University cannot be a missionary and thus sectarian environment that allows one to claim that one’s belief is better than all others. Instead, all perspectives have to be discussed making it a world of floating ideas
Should it be remembered when a scholar of religion is murdered? Should it be hoped that those threatened into exile would return? What about the ones among our midst whose lips stay shut because of the hanging sword of being declared blasphemer, kafir, and qadiani?
Lived religion plays a crucial part in developing the values of a society. It depends on how the religious text is interpreted, how religion is popularly understood, and lastly how it is negotiated in one’s day-to-day living. Religious text is important but it is the perspective and perceptions (the word of mouth) of that text that dominate religious meaning.
Thus, how could one categorise a situation when a particular perspective not just dominates but holds monopoly on the religious discourse, such that a divergence from this discourse leads to the elimination of Dr Farooq Khan and Dr Shakeel Auj. It leads to the exile of Ghamidi just like it had thrown out Dr Fazlur Rahman and Daud Rahbar decades earlier, and keeps hundreds in check in speaking publicly about their scholarship, so as not to be demeaningly labelled as is Ghulam Ahmed Parvez. All marginalised instead of the role they ought to have played in the intellectual development of their nation, while religion got handed over to the orthodoxy, and subsequently to its political and militant branches.
The trajectory of religion in Pakistan can simply be understood in this way: the state and its power elite used religion as a political tool rather than as a deeply personal faith and a field of scholarship. Thus, instead of being promoted to institutionalised higher learning (university), Islam was used to curtail the spirit of inquiry and independent scholarship through the promulgation of rote-oriented and sectarian Islamiat curriculum, militarisation of madrassas, handing over public universities to militant religious student groups, and proliferation of lashkars.
This discursive infrastructure along with mosques (and now electronic media) is the bedrock of monopoly power of orthodoxy on religious discourse, and only seeks to reinforce itself for its various economic and political interests.
This keeps the society in the realm of Madrassa Islam.
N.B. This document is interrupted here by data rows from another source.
(** * Source Builder: date normalisation, module store and the two renderers

    A shallow embedding of the Source Builder single-page application
    (the "repeatable modules" variant, with the date validator of the
    "custom visit" variant next to it) and the properties its
    specification states about it.

    Conventions of the embedding.
    - JavaScript strings are [string]s holding the UTF-8 bytes of the text.
      Every pattern the code matches is made of ASCII characters only, so a
      text matches here exactly when its UTF-16 form matches in the browser.
    - JavaScript numbers that the code only ever uses as integers (days,
      years, repeat counts, time values in milliseconds) are [Z].
    - [undefined] and [null] are [None].
    - The browser's [Date] is the one part of the program that is not in the
      repository.  Its arithmetic is written out after ECMA-262 (Day,
      YearFromTime, MonthFromTime, DateFromTime, MakeDay, TimeClip); what the
      standard leaves to the implementation (the local time zone, and the
      reading of every text that is not a legal date-only ISO form) is a
      [Host] record that the functions take as an argument. *)

From Stdlib Require Import ZArith Lia List Bool Ascii String DecimalString.
Import ListNotations.

Local Open Scope string_scope.
Local Open Scope Z_scope.

(* ------------------------------------------------------------------------ *)
(** ** JavaScript string and number primitives used by the code *)

Module JS.

Definition code (c : ascii) : Z := Z.of_N (N_of_ascii c).

(** [\d] *)
Definition isDigit (c : ascii) : bool := (48 <=? code c) && (code c <=? 57).

(** [[A-Z]] and [[a-z]] *)
Definition isUpperAZ (c : ascii) : bool := (65 <=? code c) && (code c <=? 90).
Definition isLowerAZ (c : ascii) : bool := (97 <=? code c) && (code c <=? 122).

(** [[A-Za-z]] *)
Definition isAlpha (c : ascii) : bool := isUpperAZ c || isLowerAZ c.

Definition upperChar (c : ascii) : ascii :=
  if isLowerAZ c then ascii_of_N (Z.to_N (code c - 32)) else c.

(** [s.toUpperCase()] on the ASCII letters; other bytes are kept.  The code
    of the first variant only applies it to text already matched by
    [[A-Za-z]{3}], where this is the whole of its behaviour. *)
Fixpoint toUpperCase (s : string) : string :=
  match s with
  | EmptyString => EmptyString
  | String c r => String (upperChar c) (toUpperCase r)
  end.

Definition digitVal (c : ascii) : Z := code c - 48.

Fixpoint NumberFrom (acc : Z) (s : string) : Z :=
  match s with
  | EmptyString => acc
  | String c r => NumberFrom (10 * acc + digitVal c) r
  end.

(** [Number(s)] for a text made of decimal digits (the only texts the code
    converts: the groups matched by [\d{2}] and [\d{4}]). *)
Definition Number (s : string) : Z := NumberFrom 0 s.

(** [String(n)] and template interpolation of an integer. *)
Definition numToString (n : Z) : string := NilZero.string_of_int (Z.to_int n).

Fixpoint fillCycle (fill rest : string) (n : nat) : string :=
  match n with
  | O => EmptyString
  | S k =>
      match rest with
      | String c r => String c (fillCycle fill r k)
      | EmptyString =>
          match fill with
          | String c r => String c (fillCycle fill r k)
          | EmptyString => EmptyString
          end
      end
  end.

(** [s.padStart(target, fill)] *)
Definition padStart (target : nat) (fill s : string) : string :=
  if (target <=? String.length s)%nat then s
  else match fill with
       | EmptyString => s
       | _ => fillCycle fill fill (target - String.length s) ++ s
       end.

Fixpoint indexOfFrom (i : Z) (l : list string) (x : string) : Z :=
  match l with
  | [] => -1
  | y :: r => if String.eqb y x then i else indexOfFrom (i + 1) r x
  end.

(** [arr.indexOf(x)]: the first index holding [x], or [-1]. *)
Definition indexOf (l : list string) (x : string) : Z := indexOfFrom 0 l x.

(** [arr.includes(x)] *)
Definition includes (l : list string) (x : string) : bool :=
  existsb (String.eqb x) l.

(** [arr[i]]; out of range is [undefined]. *)
Definition at_ (l : list string) (i : Z) : option string :=
  if i <? 0 then None else nth_error l (Z.to_nat i).

(** A string-or-undefined inside a template literal. *)
Definition interp (o : option string) : string :=
  match o with
  | Some s => s
  | None => "undefined"
  end.

(** Truthiness of a string: every string but the empty one. *)
Definition truthy (s : string) : bool :=
  match s with
  | EmptyString => false
  | _ => true
  end.

(** [x || d] for a string-or-undefined [x]. *)
Definition orElse (x : option string) (d : string) : string :=
  match x with
  | Some s => if truthy s then s else d
  | None => d
  end.

(** White space of the ASCII range (TAB, LF, VT, FF, CR, SP). *)
Definition isSpace (c : ascii) : bool :=
  ((9 <=? code c) && (code c <=? 13)) || (code c =? 32).

Fixpoint dropSpaces (s : string) : string :=
  match s with
  | EmptyString => EmptyString
  | String c r => if isSpace c then dropSpaces r else s
  end.

Fixpoint revString (acc s : string) : string :=
  match s with
  | EmptyString => acc
  | String c r => revString (String c acc) r
  end.

(** [s.trim()] for ASCII white space. *)
Definition trim (s : string) : string :=
  revString "" (dropSpaces (revString "" (dropSpaces s))).

(** [s.replace(/\s+/g, "")] for ASCII white space. *)
Fixpoint removeSpaces (s : string) : string :=
  match s with
  | EmptyString => EmptyString
  | String c r => if isSpace c then removeSpaces r else String c (removeSpaces r)
  end.

(** [s.replace(/[\/.]/g, "-")] *)
Fixpoint slashDotToHyphen (s : string) : string :=
  match s with
  | EmptyString => EmptyString
  | String c r =>
      String (if (code c =? 47) || (code c =? 46) then "-"%char else c)
             (slashDotToHyphen r)
  end.

End JS.

(* ------------------------------------------------------------------------ *)
(** ** The calendar arithmetic of ECMA-262 (section "Date Objects") *)

Module Calendar.

Definition msPerDay : Z := 86400000.

Definition Day (t : Z) : Z := t / msPerDay.

Definition DaysInYear (y : Z) : Z :=
  if negb (y mod 4 =? 0) then 365
  else if negb (y mod 100 =? 0) then 366
  else if negb (y mod 400 =? 0) then 365
  else 366.

Definition DayFromYear (y : Z) : Z :=
  365 * (y - 1970) + (y - 1969) / 4 - (y - 1901) / 100 + (y - 1601) / 400.

Definition TimeFromYear (y : Z) : Z := msPerDay * DayFromYear y.

(** The standard defines YearFromTime(t) as the largest [y] with
    [TimeFromYear y <= t].  It is computed here from the mean year length
    (146097 days in 400 years), which is off by at most one; lemma
    [YearFromTime_spec] shows that the result is the year of the standard. *)
Definition YearFromTime (t : Z) : Z :=
  let d := Day t in
  let c := 1970 + (d * 400) / 146097 in
  if DayFromYear (c + 1) <=? d then c + 1
  else if DayFromYear c <=? d then c
  else c - 1.

Definition InLeapYear (t : Z) : Z :=
  if DaysInYear (YearFromTime t) =? 366 then 1 else 0.

Definition DayWithinYear (t : Z) : Z := Day t - DayFromYear (YearFromTime t).

Definition MonthFromTime (t : Z) : Z :=
  let d := DayWithinYear t in
  let l := InLeapYear t in
  if d <? 31 then 0
  else if d <? 59 + l then 1
  else if d <? 90 + l then 2
  else if d <? 120 + l then 3
  else if d <? 151 + l then 4
  else if d <? 181 + l then 5
  else if d <? 212 + l then 6
  else if d <? 243 + l then 7
  else if d <? 273 + l then 8
  else if d <? 304 + l then 9
  else if d <? 334 + l then 10
  else 11.

Definition DateFromTime (t : Z) : Z :=
  let d := DayWithinYear t in
  let l := InLeapYear t in
  match MonthFromTime t with
  | 0 => d + 1
  | 1 => d - 30
  | 2 => d - 58 - l
  | 3 => d - 89 - l
  | 4 => d - 119 - l
  | 5 => d - 150 - l
  | 6 => d - 180 - l
  | 7 => d - 211 - l
  | 8 => d - 242 - l
  | 9 => d - 272 - l
  | 10 => d - 303 - l
  | _ => d - 333 - l
  end.

(** Day of the year on which month [m] (0..11) starts. *)
Definition monthStart (m leap : Z) : Z :=
  match m with
  | 0 => 0
  | 1 => 31
  | 2 => 59 + leap
  | 3 => 90 + leap
  | 4 => 120 + leap
  | 5 => 151 + leap
  | 6 => 181 + leap
  | 7 => 212 + leap
  | 8 => 243 + leap
  | 9 => 273 + leap
  | 10 => 304 + leap
  | _ => 334 + leap
  end.

(** MakeDay(year, month, date): the day number of the first of the month,
    plus [date - 1].  A date past the end of the month runs on into the
    next one. *)
Definition MakeDay (year month date : Z) : Z :=
  let ym := year + month / 12 in
  let mn := month mod 12 in
  let leap := if DaysInYear ym =? 366 then 1 else 0 in
  DayFromYear ym + monthStart mn leap + date - 1.

Definition MakeDate (day time : Z) : Z := day * msPerDay + time.

(** TimeClip: a time value further than 8.64e15 ms from the epoch is NaN. *)
Definition TimeClip (t : Z) : option Z :=
  if Z.abs t <=? 8640000000000000 then Some t else None.

Definition DaysInMonth (y m : Z) : Z :=
  match m with
  | 1 => if DaysInYear y =? 366 then 29 else 28
  | 3 | 5 | 8 | 10 => 30
  | _ => 31
  end.

End Calendar.

(* ------------------------------------------------------------------------ *)
(** ** The host's [Date] *)

(** What ECMA-262 leaves to the implementation.
    - [LocalTZA t]: the offset of local time from UTC, in ms, at time [t].
    - [parseOther s]: the time value ([None] for NaN) that [Date.parse]
      gives a text that is not a legal [YYYY-MM-DD]. *)
Record Host : Type := mkHost {
  LocalTZA : Z -> Z;
  parseOther : string -> option Z
}.

Module JSDate.

Import JS Calendar.

(** The date-only form [YYYY-MM-DD] of the Date Time String Format with
    legal element values: midnight UTC of that day. *)
Definition parseIsoDateOnly (s : string) : option Z :=
  match list_ascii_of_string s with
  | [y1; y2; y3; y4; h1; m1; m2; h2; d1; d2] =>
      if forallb isDigit [y1; y2; y3; y4; m1; m2; d1; d2]
         && (code h1 =? 45) && (code h2 =? 45)
      then
        let y := Number (string_of_list_ascii [y1; y2; y3; y4]) in
        let m := Number (string_of_list_ascii [m1; m2]) in
        let d := Number (string_of_list_ascii [d1; d2]) in
        if (1 <=? m) && (m <=? 12) && (1 <=? d) && (d <=? DaysInMonth y (m - 1))
        then Some (MakeDate (MakeDay y (m - 1) d) 0)
        else None
      else None
  | _ => None
  end.

(** [Date.parse(s)] *)
Definition parse (h : Host) (s : string) : option Z :=
  match parseIsoDateOnly s with
  | Some t => Some t
  | None => parseOther h s
  end.

(** [new Date(s).getTime()]; [None] is NaN, the Invalid Date. *)
Definition newDate (h : Host) (s : string) : option Z :=
  match parse h s with
  | Some t => TimeClip t
  | None => None
  end.

Definition LocalTime (h : Host) (t : Z) : Z := t + LocalTZA h t.

Definition getDate (h : Host) (t : Z) : Z := DateFromTime (LocalTime h t).
Definition getMonth (h : Host) (t : Z) : Z := MonthFromTime (LocalTime h t).
Definition getFullYear (h : Host) (t : Z) : Z := YearFromTime (LocalTime h t).

End JSDate.

(* ------------------------------------------------------------------------ *)
(** ** Date normaliser of the repeatable-modules variant *)

Definition MONTHS : list string :=
  ["JAN"; "FEB"; "MAR"; "APR"; "MAY"; "JUN";
   "JUL"; "AUG"; "SEP"; "OCT"; "NOV"; "DEC"].

(** [input.match(/^(\d{2})-([A-Za-z]{3})-(\d{4})$/)]: the three groups. *)
Definition matchDmmmyyyy (input : string) : option (string * string * string) :=
  match list_ascii_of_string input with
  | [d1; d2; h1; a1; a2; a3; h2; y1; y2; y3; y4] =>
      if forallb JS.isDigit [d1; d2; y1; y2; y3; y4]
         && forallb JS.isAlpha [a1; a2; a3]
         && (JS.code h1 =? 45) && (JS.code h2 =? 45)
      then Some (string_of_list_ascii [d1; d2],
                 string_of_list_ascii [a1; a2; a3],
                 string_of_list_ascii [y1; y2; y3; y4])
      else None
  | _ => None
  end.

Definition toDmmmyyyy (h : Host) (input : string) : string :=
  match JSDate.newDate h input with
  | Some iso =>
      let dd := JS.padStart 2 "0" (JS.numToString (JSDate.getDate h iso)) in
      let m := JS.at_ MONTHS (JSDate.getMonth h iso) in
      let yyyy := JSDate.getFullYear h iso in
      dd ++ "-" ++ JS.interp m ++ "-" ++ JS.numToString yyyy
  | None =>
      match matchDmmmyyyy input with
      | Some (dd, mon, yyyy) =>
          let idx := JS.indexOf MONTHS (JS.toUpperCase mon) in
          let ndd := JS.Number dd in
          let ny := JS.Number yyyy in
          if (idx >=? 0) && (ndd >=? 1) && (ndd <=? 31)
             && (ny >=? 1900) && (ny <=? 2100)
          then dd ++ "-" ++ JS.toUpperCase mon ++ "-" ++ yyyy
          else ""
      | None => ""
      end
  end.

(** The result type [true | string] of the validator. *)
Inductive Validation : Type :=
| VTrue
| VMessage (msg : string).

Definition dateMessage : string := "Use DD-MMM-YYYY (e.g., 28-AUG-2025)".

Definition validateDmmmyyyy (h : Host) (input : string) : Validation :=
  let out := toDmmmyyyy h input in
  if JS.truthy out then VTrue else VMessage dateMessage.

(* ------------------------------------------------------------------------ *)
(** ** Date validator of the custom-visit variant *)

Module CustomVisit.

(** [s.match(/^(\d{2})-([A-Z]{3})-(\d{4})$/)] *)
Definition matchDD_MMM_YYYY (s : string) : option (string * string * string) :=
  match list_ascii_of_string s with
  | [d1; d2; h1; a1; a2; a3; h2; y1; y2; y3; y4] =>
      if forallb JS.isDigit [d1; d2; y1; y2; y3; y4]
         && forallb JS.isUpperAZ [a1; a2; a3]
         && (JS.code h1 =? 45) && (JS.code h2 =? 45)
      then Some (string_of_list_ascii [d1; d2],
                 string_of_list_ascii [a1; a2; a3],
                 string_of_list_ascii [y1; y2; y3; y4])
      else None
  | _ => None
  end.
By Madrassa Islam, I mean an Islam which ghettoises religion away from its relationship with social sciences. It sanctifies Islamic history making it unquestionable, it uses taqlid, the blind following of a teacher as an education methodology and abhors critical thinking, and articulates that there is only one Islam (and thus theirs is the true one).
Instead, Islam going to a university would encourage questioning and critical thinking. Rather than the often quoted statement ‘there is one Islam’, it would explore perspectives (tafsirs) of the various Islamic scholars, conduct comparative analyses of these perspectives as well as of other religions to generate new knowledge. University would kick-start the required public debate on hermeneutics in Pakistan, a theory and methodology of interpretation of text, which started in early Islam but dissipated with the stranglehold of orthodoxy. The Mutazilla argued that because the Quran was Created, it needed to be interpreted according to time and place (context), while the Ashari argued instead for a literal interpretation of Quran because according to them it was Uncreated.
In a marked departure, Nasr Abu Zayd, a Quranic thinker and a leading liberal theologian in Islam, has argued for understanding the Quran as a ‘discourse’ between Man and God, thus displacing the authoritativeness of text with what he describes as humanistic hermeneutics. Other differences in methodology in terms of weightage given to the Hadith also exist as articulated in Ali Usman Qasmi’s book, Ahl al-Quran Movements in the Punjab, and even further, completely different philosophical frameworks also persist on the margins such as the Sufi thought.
Additionally, university cannot be a missionary (and thus sectarian) environment that allows one to say that one’s belief is better than all others. Instead, irrespective of the position or ideology of the teacher, all perspectives have to be discussed to ensure a proper education, making the university a world of floating ideas. Similarly, instead of the issue of blasphemy, it is instead the concept of ‘Hate Speech’ that comes to the fore because scholarship requires raising questions (some termed blasphemous by the orthodoxy); however, an intent to malign is Hate Speech and not accepted in scholarship.
But is University Islam all a dream in a country which effectively has 50 per cent literacy? Not, if the centre of Islam -- the mosque -- is led by University Islam, and is transformed into an inclusive (women-friendly too) community space rather than a male-dominated prayer ground. For it to become a knowledge space, it will have to include a library constituting not just theology but other social sciences. Additionally, it will have to become a place of dialogue, where hate speech is abhorred but contrarian views can be deliberated upon.
In conclusion, let me state the other public truth, ‘Islam is a complete way of life’, highlights the hypocritical nature of our lived religion because the current Madrassa Islam offers little guidance in understanding and tackling our issues (e.g. violence in the name of religion could not have persisted if current Madrassa Islam was clear on the issue). It is only when Islam goes to the university that we will begin to bridge the gap between the various disconnects of secular state laws and sharia (e.g. income tax versus zakat), and of lived religion and ethics.